植物の魅力、伝えたい! ワンルームはまるで植物園 60種ひしめく中で暮らす大学院生(2)「U30のコンパス」

 

 

 京都大大学院で雑草を研究する野村康之(のむら・やすゆき)さん(25)にとって、今感じている植物の魅力は何か、聞いてみた。

 「動けないという制約の中で生き残ってきたこと」という答えが返ってきた。特に食虫植物は、虫の捕まえ方などで種類ごとに違った生存戦略のパターンがあるのがたまらないという。

 例えば、ウツボカズラは葉の先につぼをぶら下げ、足を滑らせて落ちてきた虫をためている消化液で捕食する。ゲンリセアは、地下に逆Y字の白くて細い管を延ばし、管の隙間を土の隙間と勘違いして入り込んだ地中の微生物を捕らえる。育てていると、それぞれの生き方が見えてくる。

 動けないとはいえ、毎日を共に暮らしていると「命の躍動を感じる」瞬間に何度も立ち会うことができる。葉を落とした枝が一斉に芽吹くとき、1日で花が開いては閉じるとき…。

研究対象の「チガヤ」を採集するフィールドワークに出る野村さん=野村さん提供

 大学ではイネによく似たチガヤという雑草のDNAを分析し、交配の仕方や地域への分布の仕方などの生態を研究している。午前9時ごろに研究室に入り、おおよそ3時間を実験に、2時間を研究室の畑の世話にあてる。残った時間で論文を書いたり、ゼミの準備をしたりして、帰宅は午後8時ごろだ。
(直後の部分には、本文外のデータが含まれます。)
Definition decode_native_tensor_at : decoder NativeTensorError NativeTensor :=
  dec! magic <- take_bytes 6;
  dec! _ <- dec_guard (bytes_eqb magic NATIVE_TENSOR_MAGIC) InvalidMagic;
  dec! header_len <- read_u16;
  dec! _ <- dec_guard (header_len =? NATIVE_TENSOR_HEADER_LEN) InvalidHeader;
  dec! major <- read_u16;
  dec! minor <- read_u16;
  dec! _ <- dec_guard ((major =? NATIVE_TENSOR_MAJOR) && (minor <=? NATIVE_TENSOR_MINOR))
              (UnsupportedVersion major minor);
  dec! tensor_id <- read_u32;
  dec! graph_value_raw <- read_u32;
  dec! tag <- read_u8;
  dec! dtype <- dec_lift (decode_dtype tag);
  dec! quant_tag <- read_u8;
  dec! rank <- read_u8;
  dec! reserved <- read_u8;
  dec! _ <- dec_guard (reserved =? 0) NonCanonicalEncoding;
  dec! encoded_element_count <- read_u64;
  dec! payload_len <- read_u64;
  dec! scale_bits <- read_u32;
  dec! zero_point <- read_i32;
  dec! descriptor_hash <- take_bytes 32;
  dec! shape <- read_many (Z.to_nat rank) read_u64;
  dec! elements <- dec_lift (element_count shape);
  dec! _ <- dec_guard (elements =? encoded_element_count) InvalidShape;
  dec! payload_size <- dec_lift (ok_or (try_usize payload_len) Overflow);
  dec! payload <- take_bytes payload_size;
  dec! _ <- expect_finished NonCanonicalEncoding;
  dec! quantization <- dec_lift (decode_quantization quant_tag scale_bits zero_point);
  let descriptor := mkTensorDescriptor tensor_id dtype shape payload_len in
  let tensor := mkNativeTensor descriptor (binding_of graph_value_raw) quantization payload in
  dec! _ <- dec_lift (validate_tensor tensor);
  dec! canonical <- dec_lift (map_err Descriptor (encode_tensor_descriptors [descriptor]));
  dec! _ <- dec_guard (bytes_eqb (sha256 canonical) descriptor_hash) DescriptorIntegrityMismatch;
  dec_ret tensor.

Definition decode_native_tensor (bs : bytes) : result NativeTensorError NativeTensor :=
  run_decoder decode_native_tensor_at bs.

(** ** Sections *)
Definition push_tensor_descriptor_section (builder : CapsuleBuilder)
    (descriptors : list TensorDescriptor) : result NativeTensorError CapsuleBuilder :=
  let? bs := map_err Descriptor (encode_tensor_descriptors descriptors) in
  Ok (push_embedded builder SecTensors bs).
Definition push_native_tensor_shard (builder : CapsuleBuilder) (tensor : NativeTensor)
  : result NativeTensorError CapsuleBuilder :=
  let? bs := encode_native_tensor tensor in Ok (push_embedded builder SecTensors bs).

(** ** What a validated tensor is *)
Definition product (shape : list Z) : Z := foldr Z.mul 1 shape.

Definition scale_ok (bits : Z) : Prop := f32_is_finite bits = true ∧ f32_is_positive bits = true.

Definition quantization_wf (dtype : DType) (q : QuantizationMetadata) : Prop :=
  match q with
  | QNone => True
  | SymmetricI8 s => dtype = I8 ∧ scale_ok s
  | AffineI8 s z => dtype = I8 ∧ scale_ok s ∧ -128 ≤ z ≤ 127
  end.

(** Bytes per element as stored. *)
Definition stored_width (dtype : DType) (q : QuantizationMetadata) : Z :=
  match q with QNone => dtype_width dtype | _ => 1 end.

(** The payload holds exactly the elements of the shape. *)
Record tensor_wf (t : NativeTensor) : Prop := {
  tw_count : element_count (td_shape (nt_descriptor t)) =
    Ok (product (td_shape (nt_descriptor t)));
  tw_byte_len : td_byte_len (nt_descriptor t) = len (nt_payload t);
  tw_payload : len (nt_payload t) = product (td_shape (nt_descriptor t)) *
    stored_width (td_dtype (nt_descriptor t)) (nt_quantization t);
  tw_fits : len (nt_payload t) < 2 ^ 64;
  tw_quant : quantization_wf (td_dtype (nt_descriptor t)) (nt_quantization t);
}.

Lemma element_count_fold shape a n :
  fold_result (λ count dimension, ok_or (checked_mul_u64 count dimension) InvalidShape) a shape
  = Ok n → n = a * product shape ∧ (n < 2 ^ 64 ∨ shape = []).
Proof.
  revert a. induction shape as [|d shape IH]; intros a; simpl.
  - intros [= <-]. split; [lia|by right].
  - unfold checked_mul_u64. destruct (Z.ltb_spec (a * d) (2 ^ 64)); simpl; [|done].
    intros [-> Hn]%IH. split; [lia|left]. destruct Hn as [| ->]; simpl in *; lia.
Qed.

Lemma element_count_Ok shape n :
  element_count shape = Ok n → n = product shape ∧ n < 2 ^ 64.
Proof.
  intros [-> Hn]%element_count_fold. split; [lia|].
  destruct Hn as [| ->]; [lia|simpl; lia].
Qed.

Lemma validate_scale_Ok b : validate_scale b = Ok tt ↔ scale_ok b.
Proof.
  unfold validate_scale, scale_ok. destruct (f32_is_finite b), (f32_is_positive b); naive_solver.
Qed.

Lemma zero_point_in_range_true z : zero_point_in_range z = true ↔ -128 ≤ z ≤ 127.
Proof. unfold zero_point_in_range. rewrite andb_true_iff, !Z.leb_le. lia. Qed.

Lemma validate_quantized_Ok d s z :
  validate_quantized_i8 d s z = Ok tt ↔ d = I8 ∧ scale_ok s ∧ -128 ≤ z ≤ 127.
Proof.
  unfold validate_quantized_i8. rewrite <- zero_point_in_range_true, <- validate_scale_Ok.
  case_bool_decide; simpl; [|naive_solver]. destruct (zero_point_in_range z); simpl; naive_solver.
Qed.

Lemma unit_Ok {E} (r : result E unit) u : r = Ok u → r = Ok tt.
Proof. by destruct u. Qed.

(** What the quantization arm of [validate_tensor] computes. *)
Lemma expected_Ok t n e :
  (match nt_quantization t with
   | QNone => ok_or (checked_mul_u64 n (dtype_width (td_dtype (nt_descriptor t)))) Overflow
   | SymmetricI8 scale_bits =>
       let? _ := validate_quantized_i8 (td_dtype (nt_descriptor t)) scale_bits 0 in Ok n
   | AffineI8 scale_bits zero_point =>
       let? _ := validate_quantized_i8 (td_dtype (nt_descriptor t)) scale_bits zero_point in
       Ok n
   end = Ok e) ↔
  e = n * stored_width (td_dtype (nt_descriptor t)) (nt_quantization t) ∧
  quantization_wf (td_dtype (nt_descriptor t)) (nt_quantization t) ∧
  (nt_quantization t = QNone → e < 2 ^ 64).
Proof.
  destruct (nt_quantization t) as [|s|s z]; simpl.
  - unfold checked_mul_u64. destruct (Z.ltb_spec (n * dtype_width (td_dtype (nt_descriptor t)))
      (2 ^ 64)); simpl; [naive_solver|]. split; [done|]. intros (-> & _ & H'). specialize (H' eq_refl).
    lia.
  - destruct (validate_quantized_i8 _ s 0) as [u| |] eqn:Hv.
    + apply unit_Ok, validate_quantized_Ok in Hv as (? & ? & _).
      split; [intros [= <-]|intros (-> & _)]; [split_and!; done || lia|f_equal; lia].
    + split; [done|]. intros (_ & (? & ?) & _).
      by rewrite (proj2 (validate_quantized_Ok _ s 0)) in Hv by (split_and!; done || lia).
    + split; [done|]. intros (_ & (? & ?) & _).
      by rewrite (proj2 (validate_quantized_Ok _ s 0)) in Hv by (split_and!; done || lia).
  - destruct (validate_quantized_i8 _ s z) as [u| |] eqn:Hv.
    + apply unit_Ok, validate_quantized_Ok in Hv as (? & ? & ?).
      split; [intros [= <-]|intros (-> & _)]; [split_and!; done || lia|f_equal; lia].
    + split; [done|]. intros (_ & (? & ? & ?) & _).
      by rewrite (proj2 (validate_quantized_Ok _ s z)) in Hv by (split_and!; done || lia).
    + split; [done|]. intros (_ & (? & ? & ?) & _).
      by rewrite (proj2 (validate_quantized_Ok _ s z)) in Hv by (split_and!; done || lia).
Qed.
 今の生活ができているのはさまざまな偶然が重なった結果だという。ブルーベリー栽培の驚き、大学で、生きものへの愛情を共有する仲間と出会えたこと…。今は研究の環境にも恵まれている。

 これからは、自分も将来を担う若者に植物の魅力を伝えたい。地方の高校生向けに出張講義を開く活動に参加し、ブルーベリーを育てた体験談や、自分が栽培する植物を実際に見せながら、その生存戦略を解説したりして植物の面白さを語ってきた。
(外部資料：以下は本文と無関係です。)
(* ===== verification/NativeProgram.v ===== *)
(** Loading a program from a capsule and a content store:
    [ContentStore], [MemoryContentStore], [resolve_chunk] and
    [load_native_program] of src/crates/ntd-capsule/src/native_tensor.rs and
    [load_native_generative_program] of src/crates/ntd-capsule/src/tokenizer.rs.

    The theorems hold for every content store, in particular one that answers
    with whatever bytes it likes: the class [ContentStore] has no laws. *)
From S2P Require Import Prelude Text Collections Hash Capsule CapsuleLayout Ir IrCodec Descriptors Generative NativeTokenizer NativeTensor.

(** ** Content stores *)
Class ContentStore (S : Type) := cs_get : S → Digest → option bytes.

Definition MemoryContentStore : Type := gmap Digest bytes.

Definition store_insert (self : MemoryContentStore) (bs : bytes) : MemoryContentStore * Digest :=
  let hash := sha256 bs in
  (match self !! hash with Some _ => self | None => <[hash := bs]> self end, hash).

Definition store_insert_verified (self : MemoryContentStore) (hash : Digest) (bs : bytes)
  : result NativeTensorError MemoryContentStore :=
  if negb (bytes_eqb (sha256 bs) hash) then Err (ExternalIntegrityMismatch hash)
  else Ok (match self !! hash with Some _ => self | None => <[hash := bs]> self end).

Definition store_len (self : MemoryContentStore) : nat := size self.
Definition store_is_empty (self : MemoryContentStore) : bool := bool_decide (self = ∅).

#[export] Instance memory_content_store : ContentStore MemoryContentStore :=
  λ self hash, self !! hash.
 目指すのは、イギリスで園芸の名手を指す「グリーン・フィンガーズ」がやっているような植物との関わり方だ。指が緑になるほど個々の植物と向き合い、その性質を考える。栽培を通してその植物の個性に合った育て方を探る。植物も次世代の人材も丁寧に育てる、そんな研究者を目指している。

▽取材を終えて

各地の高校生に出張講義をする活動で、植物のおもしろさを語る=野村さん提供

 野村さんは大学のサークルの後輩だ。わたしが学生の頃から「部屋は植物でいっぱい」と聞いていたので、半分怖いもの見たさで訪れた。最初は、見たことも聞いたこともない奇妙な形の植物に目がいったが、取材を終えて印象に残ったのは、野村さんの強い好奇心だった。食べ終わった果物の種を植えるという発想は、自分には全くなかった。

 ふとした疑問をなおざりにせず、自分の手で確認して自分なりの結論を出す喜び。毎日見ている植物たちの微妙な変化に気づける楽しさ。それらを原動力に、さらに「植物の生き方」の探求を続ける野村さんと話していると、植物に全く詳しくない私もわくわくした。自分の好奇心に素直に、誠実に向き合うエネルギーをもらえた気がした。